Yeah, it should do CC until it reaches the set voltage, then switch to CV.


----------



## evmetro (Apr 9, 2012)

Thanks ziggy. I guess I can walk away from it for a while.. "a watched pot never boils.." Can this be left unattended over night?


----------



## Ziggythewiz (May 16, 2010)

I would never leave something you haven't used lots unattended overnight. 3.4VPC is the safe float voltage, so I wouldn't be far from it when it's over that.


----------



## evmetro (Apr 9, 2012)

Ok, I think I have it. I will keep a pretty good watch over it until I go home and turn it off. If it was not up to 3.6, I will pick up where I left off in the morning. Hypotheticaly, could I tune my volts to 3.4 and leave it overnight if I was ready to start the next four pack? Then in morning turn it up to 3.6 and babysit it the rest of the way?


----------



## frodus (Apr 12, 2008)

Just to clarify....
Set the voltage when the power supply is disconnected. i.e. take the leads off, set to the voltage you want, connect then dial in the current you want. DO NOT TOUCH the voltage.

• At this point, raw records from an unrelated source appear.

(** * DiskIOBenchmark: the write and read sweeps of [Benchmark.cpp]

    A shallow embedding of [benchmark_write], [benchmark_read] and [main]
    as programs of a small state-and-exit monad.  The operating system is
    an oracle that answers every library call; the program's observable
    behaviour is the log of calls (with their answers), printed lines,
    [perror] diagnostics and the exit status. *)

From Stdlib Require Import ZArith List String Bool Lia QArith.
Import ListNotations.
Local Open Scope string_scope.
Local Open Scope list_scope.
Local Open Scope Z_scope.

(** ** Machine integers (LP64: [int] and [uint32_t] 32 bits, [uint64_t] 64) *)

Definition wrap32 (z : Z) : Z := z mod 2 ^ 32.
Definition wrap64 (z : Z) : Z := z mod 2 ^ 64.

(** Conversion of a 32-bit pattern to [int] (two's complement). *)
Definition to_int32 (z : Z) : Z := (z + 2 ^ 31) mod 2 ^ 32 - 2 ^ 31.

(** ** Configuration constants, lines 19-38 *)

Definition minExp : Z := 9.
Definition maxExp : Z := 28.

(** [const double smallBigThreshold = 1e6].  It is only ever compared with a
    [uint32_t], whose conversion to [double] is exact, so the comparison is
    the comparison of integers. *)
Definition smallBigThreshold : Z := 1000000.
Definition smallCount : Z := 100.
Definition largeCount : Z := 3.

(** [const int maxSize = 1 << maxExp] at file scope. *)
Definition maxSize : Z := to_int32 (Z.shiftl 1 maxExp).

(** Open flags of <fcntl.h> on Linux x86-64. *)
Definition O_WRONLY : Z := 1.
Definition O_RDWR : Z := 2.
Definition O_CREAT : Z := 64.
Definition O_DIRECT : Z := 16384.
Definition O_SYNC : Z := 1052672.

(** ** Observable behaviour *)

(** A [double]-valued expression as the code builds it for [printf]. *)
Inductive dexpr : Type :=
| DOfInt (z : Z)
| D1e6
| DToSeconds (cycles : Z)
| DDiv (a b : dexpr).

Inductive Sweep : Type := WriteSweep | ReadSweep.

Inductive Line : Type :=
| Banner (k : Sweep) (filename : string)
| ExtraComment (c : string)
| ColumnHeads (k : Sweep)
| WriteRow (size : Z) (bandwidth writeTime fsyncTime : dexpr)
| ReadRow (size : Z) (bandwidth readTime : dexpr)
| ShortRead (expected got : Z)
| Blank
| Description
| Usage.

(** Library calls whose answer comes from the platform. *)
Inductive Call : Type :=
| Posix_memalign (alignment size : Z)
| Open (path : string) (flags mode : Z)
| Pwrite (fd count offset : Z)
| Write (fd count : Z)
| Pread (fd count offset : Z)
| Fsync (fd : Z)
| Close (fd : Z)
| Remove (path : string).

Inductive Event : Type :=
| Sys (c : Call) (ret : Z)
| Printf (l : Line)
| Perror (msg : string)
| Setlocale
| Free
| Exit (status : Z).

(** The platform: the answer to the [n]-th library call, and the [n]-th
    reading of the cycle counter. *)
Record Env : Type := mkEnv {
  sys : nat -> Call -> Z;
  clock : nat -> Z
}.

Record World : Type := mkWorld {
  calls : nat;
  ticks : nat;
  log : list Event
}.

Definition start : World := mkWorld 0 0 [].

(** ** The monad: state passing, with [exit] as the exceptional outcome *)

Inductive Outcome (A : Type) : Type :=
| Done (a : A)
| Exited (status : Z).
Arguments Done {A} a.
Arguments Exited {A} status.

Definition M (A : Type) : Type := Env -> World -> Outcome A * World.

Definition ret {A} (a : A) : M A := fun _ w => (Done a, w).

Definition bind {A B} (m : M A) (k : A -> M B) : M B :=
  fun env w =>
    match m env w with
    | (Done a, w') => k a env w'
    | (Exited s, w') => (Exited s, w')
    end.

Notation "x <- m ;; k" := (bind m (fun x => k))
  (at level 61, m at next level, right associativity).
Notation "m ;; k" := (bind m (fun _ => k))
  (at level 61, right associativity).

Definition emit (e : Event) : M unit :=
  fun _ w => (Done tt, mkWorld (calls w) (ticks w) (log w ++ [e])).

Definition call (c : Call) : M Z :=
  fun env w =>
    let r := sys env (calls w) c in
    (Done r, mkWorld (S (calls w)) (ticks w) (log w ++ [Sys c r])).

(** [Cycles::rdtsc()], of Cycles.h, which is not among the sources: every
    use stores its result in a [uint64_t], and the reading itself is an
    answer of the platform. *)
Definition rdtsc : M Z :=
  fun env w =>
    (Done (wrap64 (clock env (ticks w))), mkWorld (calls w) (S (ticks w)) (log w)).

Definition printf (l : Line) : M unit := emit (Printf l).
Definition perror (msg : string) : M unit := emit (Perror msg).

Definition exit {A} (status : Z) : M A :=
  fun _ w => (Exited status, mkWorld (calls w) (ticks w) (log w ++ [Exit status])).

(** [for (i = lo; ...; ++i)] running [n] times over the loop-carried
    variables [a]. *)
Fixpoint for_loop {A} (n : nat) (i : Z) (body : Z -> A -> M A) (a : A) : M A :=
  match n with
  | O => ret a
  | S n' => a' <- body i a ;; for_loop n' (i + 1) body a'
  end.

(** ** The repetition count, lines 89 and 179 *)

Definition repCount (size : Z) : Z :=
  if size >? smallBigThreshold then largeCount else smallCount.

(** ** [benchmark_write], lines 47-123 *)

Record WriteVars : Type := mkWriteVars {
  filePos : Z;
  writeCycles : Z;
  fsyncCycles : Z
}.

(** Line 97: [filePos += writeSize] on a [uint32_t]. *)
Definition advance (filePos writeSize : Z) : Z := wrap32 (filePos + writeSize).

(** One repetition, lines 92-105. *)
Definition write_rep (outputfile writeSize : Z) (i : Z) (v : WriteVars)
  : M WriteVars :=
  startWrite <- rdtsc ;;
  r <- call (Pwrite outputfile writeSize (filePos v)) ;;
  filePos' <- (if writeSize =? r
               then ret (advance (filePos v) writeSize)
               else perror "Write" ;; exit (-1)) ;;
  fsyncStart <- rdtsc ;;
  _ <- call (Fsync outputfile) ;;
  stop <- rdtsc ;;
  ret (mkWriteVars filePos'
         (wrap64 (writeCycles v + wrap64 (fsyncStart - startWrite)))
         (wrap64 (fsyncCycles v + wrap64 (stop - fsyncStart)))).

Definition write_row (writeSize count : Z) (v : WriteVars) : Line :=
  let totalCycles := wrap64 (writeCycles v + fsyncCycles v) in
  WriteRow writeSize
    (DDiv (DDiv (DOfInt writeSize)
                (DDiv (DToSeconds totalCycles) (DOfInt count))) D1e6)
    (DDiv (DToSeconds (writeCycles v)) (DOfInt count))
    (DDiv (DToSeconds (fsyncCycles v)) (DOfInt count)).

(** The body of the loop over exponents, lines 80-116. *)
Definition write_size (filename : string) (extraFileOps : Z) (e : Z) (_ : unit)
  : M unit :=
  outputfile <- call (Open filename (Z.lor (Z.lor O_WRONLY O_CREAT) extraFileOps) 438) ;;
  (if -1 =? outputfile
   then perror "Opening file failed" ;; exit (-1)
   else ret tt) ;;
  let writeSize := wrap32 (Z.shiftl 1 e) in
  let count := repCount writeSize in
  v <- for_loop (Z.to_nat count) 0 (write_rep outputfile writeSize)
         (mkWriteVars 0 0 0) ;;
  call (Close outputfile) ;;
  call (Remove filename) ;;
  printf (write_row writeSize count v).

Definition print_comment (extraComments : option string) : M unit :=
  match extraComments with
  | Some c => printf (ExtraComment c)
  | None => ret tt
  end.

Definition benchmark_write (filename : string) (extraComments : option string)
    (extraFileOps : Z) : M unit :=
  printf (Banner WriteSweep filename) ;;
  print_comment extraComments ;;
  emit Setlocale ;;
  printf (ColumnHeads WriteSweep) ;;
  m <- call (Posix_memalign 512 maxSize) ;;
  (if m =? 0 then ret tt else perror "Memalign failed" ;; exit (-1)) ;;
  for_loop (Z.to_nat (maxExp + 1 - minExp)) minExp
    (write_size filename extraFileOps) tt ;;
  printf Blank ;;
  emit Free.

(** ** [benchmark_read], lines 132-214 *)

(** The local [maxSize] of line 153, computed in [int]. *)
Definition readMaxSize : Z :=
  Z.max (to_int32 (to_int32 (Z.shiftl 1 maxExp) * largeCount))
        (to_int32 (to_int32 (Z.shiftl 1 20) * smallCount)).

(** Line 185: [int filePos = (i*filePosIncrement) & ~(512 - 1)].  The product
    is taken in [uint32_t], the mask [~511] is converted to [uint32_t], and
    the result is converted back to [int]. *)
Definition read_offset (i filePosIncrement : Z) : Z :=
  to_int32 (Z.land (wrap32 (i * filePosIncrement))
                   (wrap32 (Z.lnot (512 - 1)))).

(** One repetition, lines 185-198.  [bytesRead] is a [uint32_t]. *)
Definition read_rep (file readSize filePosIncrement : Z) (i : Z) (readCycles : Z)
  : M Z :=
  let filePos := read_offset i filePosIncrement in
  startRead <- rdtsc ;;
  r <- call (Pread file readSize filePos) ;;
  let bytesRead := wrap32 r in
  (if readSize =? bytesRead
   then ret tt
   else printf (ShortRead readSize (to_int32 bytesRead)) ;;
        perror "Read" ;; exit (-1)) ;;
  stop <- rdtsc ;;
  ret (wrap64 (readCycles + wrap64 (stop - startRead))).

Definition read_row (readSize count readCycles : Z) : Line :=
  ReadRow readSize
    (DDiv (DDiv (DOfInt readSize)
                (DDiv (DToSeconds readCycles) (DOfInt count))) D1e6)
    (DDiv (DToSeconds readCycles) (DOfInt count)).

(** The body of the loop over exponents, lines 178-204. *)
Definition read_size (file : Z) (e : Z) (_ : unit) : M unit :=
  let readSize := wrap32 (Z.shiftl 1 e) in
  let count := repCount readSize in
  let filePosIncrement := wrap32 (readMaxSize / count) in
  readCycles <- for_loop (Z.to_nat count) 0
                  (read_rep file readSize filePosIncrement) 0 ;;
  printf (read_row readSize count readCycles).

Definition benchmark_read (filename : string) (extraComments : option string)
    (extraFileOps : Z) : M unit :=
  emit Setlocale ;;
  printf (Banner ReadSweep filename) ;;
  print_comment extraComments ;;
  printf (ColumnHeads ReadSweep) ;;
  m <- call (Posix_memalign 512 readMaxSize) ;;
  (if m =? 0 then ret tt else perror "Memalign failed" ;; exit (-1)) ;;
  file <- call (Open filename (Z.lor (Z.lor O_RDWR O_CREAT) extraFileOps) 438) ;;
  (if -1 =? file then perror "Opening file failed" ;; exit (-1) else ret tt) ;;
  n <- call (Write file readMaxSize) ;;
  (if readMaxSize =? n then ret tt else perror "Initial Write" ;; exit (-1)) ;;
  call (Fsync file) ;;
  for_loop (Z.to_nat (maxExp + 1 - minExp)) minExp (read_size file) tt ;;
  call (Close file) ;;
  call (Remove filename) ;;
  printf Blank ;;
  emit Free.

(** ** [main], lines 216-235 *)

Definition default_filename : string := "/tmp/benchmark.tmp".

Definition main (argv : list string) : M Z :=
  let argc := Z.of_nat (List.length argv) in
  (if 3 <=? argc
   then printf Description ;; printf Usage ;; exit (-1)
   else ret tt) ;;
  let filename := if argc =? 2 then nth 1 argv default_filename
                  else default_filename in
  benchmark_write filename (Some "With O_DIRECT|O_SYNC") (Z.lor O_DIRECT O_SYNC) ;;
  benchmark_read filename (Some "With O_DIRECT|O_SYNC") (Z.lor O_DIRECT O_SYNC) ;;
  ret 0.

(** ** A platform on which every call succeeds *)

Definition ideal_sys (_ : nat) (c : Call) : Z :=
  match c with
  | Posix_memalign _ _ => 0
  | Open _ _ _ => 3
  | Pwrite _ count _ => count
  | Write _ count => count
  | Pread _ count _ => count
  | Fsync _ => 0
  | Close _ => 0
  | Remove _ => 0
  end.

Definition ideal : Env := mkEnv ideal_sys (fun n => 1000 * Z.of_nat n).

(** * Vocabulary of the statements *)

(** The [n]-th reading of the cycle counter. *)
Definition rd (env : Env) (n : nat) : Z := wrap64 (clock env n).

(** The lines printed before the buffer is allocated. *)
Definition write_header (f : string) (c : option string) : list Event :=
  Printf (Banner WriteSweep f)
  :: match c with Some c => [Printf (ExtraComment c)] | None => [] end
  ++ [Setlocale; Printf (ColumnHeads WriteSweep)].

Definition read_header (f : string) (c : option string) : list Event :=
  Setlocale :: Printf (Banner ReadSweep f)
  :: match c with Some c => [Printf (ExtraComment c)] | None => [] end
  ++ [Printf (ColumnHeads ReadSweep)].

(** ** Offsets of the transfers *)

(** The offsets of the [pwrite]s (of the [pread]s) of a given size, in the
    order of the log. *)
Definition pwrite_offsets (size : Z) (l : list Event) : list Z :=
  flat_map (fun ev => match ev with
                      | Sys (Pwrite _ c off) _ => if c =? size then [off] else []
                      | _ => []
                      end) l.

Definition pread_offsets (size : Z) (l : list Event) : list Z :=
  flat_map (fun ev => match ev with
                      | Sys (Pread _ c off) _ => if c =? size then [off] else []
                      | _ => []
                      end) l.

You don't want to set the voltage while it's connected, because you're actually setting it to a higher voltage than you think. You're setting the "I want to pull the batteries to this voltage". The voltage on the displace of the power supply is the voltage at the terminals..... and the batteries are pulling the PS voltage lower, while supplying the current you set.


----------



## evmetro (Apr 9, 2012)

I think this is going to take awhile. My battery terminals started at 3.32 and have only moved up to 3.34 after all these hours...


----------



## frodus (Apr 12, 2008)

Of course it will!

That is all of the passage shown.